Work-permit proposals to be debated in States
FORMAL proposals to introduce work permits for low-skilled migrant workers and criminal background checks for people coming to the Island will be debated by the next States Assembly.
The Council of Ministers unveiled their new migration policy late last year but only formally lodged the plans for debate by Members recently.
It means that any decisions on the new population plans will not be decided until September – after the general election in May.
For years, the government has failed to hit net inward migration targets – set at 325 people per year – and criticism has been levelled at the States for failing to control the population.
Among the measures is a work-permit system for low-skilled and low-paid immigrant workers.
Under the system firms would be granted permits to employ seasonal or temporary workers for up to ten months.
Permits for up to four years would also be available if the work was year-round. When the four-year period expires, the worker would have no rights to work in the Island unless the firm could justify a significant need.
Members will also be asked to agree that annual net immigration over the next 20 years should, on average, be lower than it has been since 2001.
If approved in principle later this year, the law changes for the introduction of work permits would be lodged in January next year.
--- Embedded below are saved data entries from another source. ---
Lemma ws_loop_serves fuel : forall b fs h r h',
  ample h -> good b -> frames_wire fs (stream b) -> (weight b < fuel)%nat -> ws_loop entropy garbage fuel b h = (r, h') -> served b fs r.
Proof.
  induction fuel as [|fuel IH]; intros b fs h r h' A G Hf Hw H; [lia|]. destruct G as [Hc Hk Hr Htx]. cbn [ws_loop] in H.
  apply bind_inv in H as ([[st f] n] & h1 & E & H). pose proof (proj1 (turn_parse _ _ _ _ _ _ E)) as Hs.
  pose proof (ample_cstep _ _ _ Hs A) as A1. apply (parse_stream fs) in E as [-> Hn]; [|done|done]. rewrite bool_decide_true in H by done. cbn [negb] in H.
  destruct Hn as [(-> & Hfit & Hend)|(fs' & bs & rest & -> & Ecar & -> & Hpos & Hfw & Hfs)].
  - cbn [Nat.ltb Nat.leb] in H. apply bind_inv in H as ([st2 b2] & h2 & Er & H).
    apply ensure_room_spec in Er as (Hs2 & Hc2 & Ecar & (Ef2 & Es2 & Ecl2 & Erx2 & Etx2 & Esc2 & Ed2) & Hroom & Hok); [|done].
    rewrite (Hok A1 Hfit) in *. rewrite bool_decide_true in H by done. cbn [negb] in H. specialize (Hroom eq_refl). rewrite <- Ecar in Hroom.
    pose proof (read_more_spec b2 Hc2 Hroom) as Hrm. pose proof (read_more_stream b2) as Hst. rewrite Erx2 in Hst. specialize (Hst Hr).
    assert (weight b2 = weight b) as Ew2 by (unfold weight; by rewrite Ecar, Erx2). assert (stream b2 = stream b) as Est2 by (unfold stream; by rewrite Ecar, Erx2).
    destruct (read_more b2) as [[st3 b3]|b3].
    + destruct Hst as (Erx & -> & ->). apply ret_inv in H as [-> ->]. rewrite (Hend Erx) in *.
      exists MCP_ERR_IO, None, b2, [], [], false, []. rewrite Etx2, app_nil_r, orb_false_r.
      split; [done|]. split; [constructor|]. split; [constructor|]. split; [done|].
      split; [split; try done; [unfold keyed in *; congruence|by rewrite Erx2|congruence]|]. split; [by rewrite Est2|done].
    + destruct Hrm as (Hc3 & _ & Es3 & Ef3 & Hw3). destruct Hst as (Est3 & Hr3 & Etx3 & Esc3 & Ecl3).
      apply (IH b3 fs) in H as (st & line & b' & fs1 & pings & c & bss & -> & Hsv & Hp & Ht & G' & Hf' & Es' & Ef' & Ec').
      * exists st, line, b', fs1, pings, c, bss. rewrite Es', Ef', Ec', Ht. rewrite Es3, Es2 in *. repeat (split; [done|]).
        split; [congruence|]. repeat (split; [done|]). split; congruence.
      * exact (ample_cstep _ _ _ Hs2 A1).
      * split; [done|unfold keyed in *; congruence|done|congruence].
      * by rewrite Est3, Est2.
      * lia.
  - rewrite (proj2 (Nat.ltb_lt _ _) Hpos) in H. fold (taken (length bs) b) in H.
    destruct (taken_spec (length bs) b Hc) as (Hct & _ & Hwt & Ect); [rewrite Ecar, length_app; lia|]. rewrite Ecar, drop_app_length in Ect.
    set (b1 := taken (length bs) b) in *. assert (good b1) as G1 by (split; done).
    assert (frames_wire fs' (stream b1)) as Hf1 by (unfold stream; by rewrite Ect). assert (frame_ok f) as Hok by (by destruct Hfw).
    assert (is_data (opcode f) -> r = Some (MCP_OK, payload f, b1) -> served b (f :: fs') r) as Hdata.
    { intros Hd ->. exists MCP_OK, (payload f), b1, fs', [], false, []. rewrite app_nil_r, orb_false_r. split; [done|]. split; [by constructor|].
      split; [constructor|]. done. }
    unfold is_data in Hdata. destruct (opcode f) eqn:Eo.
    1-3: apply ret_inv in H as [-> ->]; apply Hdata; [tauto|done].
    + apply bind_inv in H as (o & h2 & _ & H). apply ret_inv in H as [-> ->].
      exists MCP_ERR_IO, None, (set_closed b1), fs', [], true, []. rewrite app_nil_r, orb_true_r. split; [done|]. split; [by constructor|].
      split; [constructor|]. split; [done|]. split; [by destruct G1|]. done.
    + apply bind_inv in H as ([o b2] & h2 & Ea & H). pose proof Ea as Ea'. apply answer_ping_spec in Ea' as (-> & Hs2 & Hsi & Hpong); [|done|done|done].
      destruct (Hpong A1 Htx) as (Esc2 & pw & Hpw & Etx2). apply bind_inv in H as (o & h3 & Ed & H). apply destroy_spec in Ed.
      destruct (same_input_facts _ _ Hsi Hct) as (Hc2 & _ & Hw2 & Ecar2). destruct Hsi as (Ef2 & Es2 & Ecl2 & _ & _ & Erx2).
      apply (IH b2 fs') in H as (st & line & b' & fs1 & pings & c & bss & -> & Hsv & Hp & Ht & G' & Hf' & Es' & Ef' & Ec').
      * exists st, line, b', fs1, (f :: pings), c, (pw :: bss). split; [done|]. split; [by constructor|].
        split; [constructor; [done|by rewrite Es2 in Hp]|]. split; [rewrite Ht, Etx2; cbn; by rewrite <- app_assoc|].
        split; [done|]. split; [done|]. split; [by rewrite Es', Es2|]. split; [by rewrite Ef', Ef2|]. by rewrite Ec', Ecl2.
      * exact (ample_cstep _ _ _ Ed (ample_cstep _ _ _ Hs2 A1)).
      * split; [done|unfold keyed in *; by rewrite Es2|by rewrite Erx2|done].
      * unfold stream in *. by rewrite Ecar2, Erx2.
      * lia.
    + apply bind_inv in H as (o & h3 & Ed & H). apply destroy_spec in Ed.
      apply (IH b1 fs') in H as (st & line & b' & fs1 & pings & c & bss & -> & Hsv & Hp & Ht & G' & Hf' & Es' & Ef' & Ec');
        [|exact (ample_cstep _ _ _ Ed A1)|done|done|lia].
      exists st, line, b', fs1, pings, c, bss. split; [done|]. split; [by constructor|]. done.
Qed.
Chief Minister Ian Gorst said: ‘Debating the policy later this year will provide more time for the UK’s new post-Brexit arrangements to become clearer, especially in relation to the future movement of European Economic Area nationals.
‘We have some very big decisions to make on immigration. I have outlined my desire to introduce work permits and criminal record checks in the context of Brexit. I want to do this while supporting local businesses. It is now for Islanders to consider these issues as part of the election, and for the new Assembly to decide how to respond to the views of the electorate.’
A preliminary Scrutiny review of the proposals has already been started.
Assistant Chief Minister Paul Routier added: ‘The new migration policy contains solid proposals that will deliver a sustainable balance for Jersey in the context of the Brexit changes. I have every confidence that a new States Assembly will carefully consider the issues as they debate the best approach for our Island.’
The proposition is due to be debated on Tuesday 11 September.